A, Analytical SEC was used to monitor the presence of soluble aggregates at different processing stages using a Superdex 75 column and an ÅKTA FPLC. Chromatograms were collected for a 100 μl injection of 1 mg/ml each sfGFP variant after initial purification, lyophilization, and dilution from high trehalose-high histidine conditions. Protein molecular weight standards indicated that the primary peaks eluted at volumes consistent with the 27–30 kDa sfGFP size; black triangles indicate the expected elution volume of a 27.5 kDa protein based on the calibration curve of protein molecular weight standards (Figure S5). B, SDS-PAGE analysis was used to monitor protein purity and the presence of covalent aggregates. Each sfGFP variant was analyzed after initial purification and after dilution from high concentration.
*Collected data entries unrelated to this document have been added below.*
Lemma getAccessToken_blocked_witness :
  exists st',
    getAccessToken (world "chatgptFree" session_blocked answering) (init_state 0)
    = (Throw CLOUDFLARE, st') /\
    CLOUDFLARE <> UNAUTHORIZED /\ cache st' = cache (init_state 0).
Proof.
  apply (proj1 (getAccessToken_blocked
                  (world "chatgptFree" session_blocked answering) (init_state 0)
                  eq_refl eq_refl)
               (BodyInvalid (mkError "Unexpected token <"))).
  reflexivity.
Defined.

(** A credential stored at time 10 is returned at time 10010 and refetched
    at time 10011. *)
Lemma getAccessToken_window_witness :
  let w := world "chatgptFree" session_ok answering in
  (getAccessToken w (set_now 10010 st_cached) =
   (Return (VStr "tok"),
    log (EvCacheGet KEY_ACCESS_TOKEN)
        (log (EvCacheGet KEY_ACCESS_TOKEN) (set_now 10010 st_cached))) /\
   turn_events (set_now 10010 st_cached)
               (snd (getAccessToken w (set_now 10010 st_cached))) =
   [EvCacheGet KEY_ACCESS_TOKEN; EvCacheGet KEY_ACCESS_TOKEN]) /\
  (exists evs,
      turn_events (set_now 10011 st_cached)
                  (snd (getAccessToken w (set_now 10011 st_cached))) =
      EvCacheGet KEY_ACCESS_TOKEN :: EvFetch session_url :: evs).
Proof.
  intros w.
  assert (Hreach : forall t, reachable (set_now t st_cached)).
  { intros t. apply reach_wait.
    apply (reach_getAccessToken (world "chatgptFree" session_ok answering)).
    apply reach_init. }
  split.
  - apply (proj1 (getAccessToken_window w (set_now 10010 st_cached)
                    (mkEntry (VStr "tok") 10) (Hreach _) eq_refl)).
    vm_compute. discriminate.
  - apply (proj2 (getAccessToken_window w (set_now 10011 st_cached)
                    (mkEntry (VStr "tok") 10) (Hreach _) eq_refl)).
    vm_compute. reflexivity.
Defined.

(** C10: a Cloudflare challenge page, status 403 and a body that is not
    JSON, is not answered with UNAUTHORIZED. *)
Lemma getAccessToken_unparseable_403 :
  let w := world "chatgptFree" session_blocked answering in
  isSafari w = false /\
  fetch w session_url (log (EvCacheGet KEY_ACCESS_TOKEN) (init_state 0))
  = FetchResponse 403 (BodyInvalid (mkError "Unexpected token <")) /\
  fst (getAccessToken w (init_state 0)) = Throw CLOUDFLARE /\
  ~ (exists st', getAccessToken w (init_state 0) = (Throw UNAUTHORIZED, st')).
Proof.
  intros w. repeat split. intros [st' H]. vm_compute in H. discriminate.
Qed.

Lemma getAccessToken_unparseable_witness :
  let w := world "chatgptFree" session_garbled answering in
  let w' := mkWorld (isSafari w) (getUserConfig w)
                    (fun _ _ => FetchResponse 200 (BodyValid (DataObject ∅)))
                    (latency w) (uuidv4 w) (backend w) (postMessage w) in
  getAccessToken w (init_state 0) = getAccessToken w' (init_state 0) /\
  (exists e' st', getAccessToken w (init_state 0) = (Throw e', st') /\
                  cache st' = cache (init_state 0)) /\
  (200%Z <> 403%Z ->
   exists st', getAccessToken w (init_state 0) = (Throw UNAUTHORIZED, st')) /\
  (200%Z = 403%Z ->
   exists st', getAccessToken w (init_state 0) = (Throw CLOUDFLARE, st')).
Proof.
  intros w.
  apply (getAccessToken_unparseable w (init_state 0) 200
           (mkError "Unexpected token <") eq_refl eq_refl eq_refl).
Defined.

(** C4: a web-session request that is blocked at the credential source
    draws no identifier and reaches no backend. *)
Lemma web_session_blocked_no_messageId :
  let w := world "chatgptFree" session_blocked answering in
  let st := with_session first_turn in
  let st' := snd (onMessage w web_keys gpt_keys chat_keys custom_keys 7
                            (mkMsg (Some 1)) st) in
  classify web_keys gpt_keys chat_keys custom_keys (modelName (getUserConfig w st))
  = Some WebSession /\
  object_at 1 st' = first_turn /\
  ~ messageId_assigned (turn_events st st').
Proof.
  intros w st st'. split; [reflexivity|]. split; [reflexivity|].
  intros (id & f & q & s & a & Hid & _).
  vm_compute in Hid. intuition discriminate.
Qed.

Lemma web_session_identifiers_witness :
  let w := world "chatgptFree" session_ok answering in
  let st := with_session first_turn in
  exists s,
    backend_calls
      (turn_events st (snd (onMessage w web_keys gpt_keys chat_keys custom_keys 7
                                      (mkMsg (Some 1)) st)))
    = [(WebSession, prop s "question", s, [VStr "tok"])] /\
    s !! "messageId" = Some (VStr (uuid_of 0)) /\
    (forall j, j < 0 -> uuid_of j <> uuid_of 0) /\
    (loose_eq_null (prop first_turn "parentMessageId") = true ->
     s !! "parentMessageId" = Some (VStr (uuid_of 1)) /\ uuid_of 1 <> uuid_of 0 /\
     forall j, j < 0 -> uuid_of j <> uuid_of 1) /\
    (loose_eq_null (prop first_turn "parentMessageId") = false ->
     s !! "parentMessageId" = first_turn !! "parentMessageId").
Proof.
  intros w st.
  exact (web_session_identifiers w web_keys gpt_keys chat_keys custom_keys 7 1 st
           uuid_of_inj eq_refl).
Defined.

(** C5: a web-session request that comes with a [messageId] reaches its
    backend with another one. *)
Lemma web_session_overwrites_messageId :
  let w := world "chatgptFree" session_ok answering in
  let st := with_session numbered_turn in
  let st' := snd (onMessage w web_keys gpt_keys chat_keys custom_keys 7
                            (mkMsg (Some 1)) st) in
  object_at 1 st = numbered_turn /\
  numbered_turn !! "messageId" = Some (VStr "m-1") /\
  ~ caller_fields_kept numbered_turn (turn_events st st').
Proof.
  intros w st st'. split; [reflexivity|]. split; [reflexivity|].
  intros Hkept.
  specialize (Hkept WebSession (VStr "hi")
                (fill_identifiers (uuid_of 0) (uuid_of 1) numbered_turn)
                [VStr "tok"]).
  assert (Hin : In (WebSession, VStr "hi",
                    fill_identifiers (uuid_of 0) (uuid_of 1) numbered_turn,
                    [VStr "tok"])
                   (backend_calls (turn_events st st'))).
  { unfold st'. rewrite onMessage_backend_calls. left. reflexivity. }
  specialize (Hkept Hin "messageId" (VStr "m-1") eq_refl).
  rewrite fill_identifiers_messageId in Hkept. discriminate.
Qed.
The shift exhibited by the −18 variant is due to the altered electrophoretic mobility of the negatively charge protein. C, The specific activity for each sfGFP variant was measured as the ratio of absorbance at 488 nm divided by the absorbance at 280 nm, which proportional to total protein concentration. Error bars represent the standard deviation of replicate measurements; each experiment was repeated with at least two independent samples.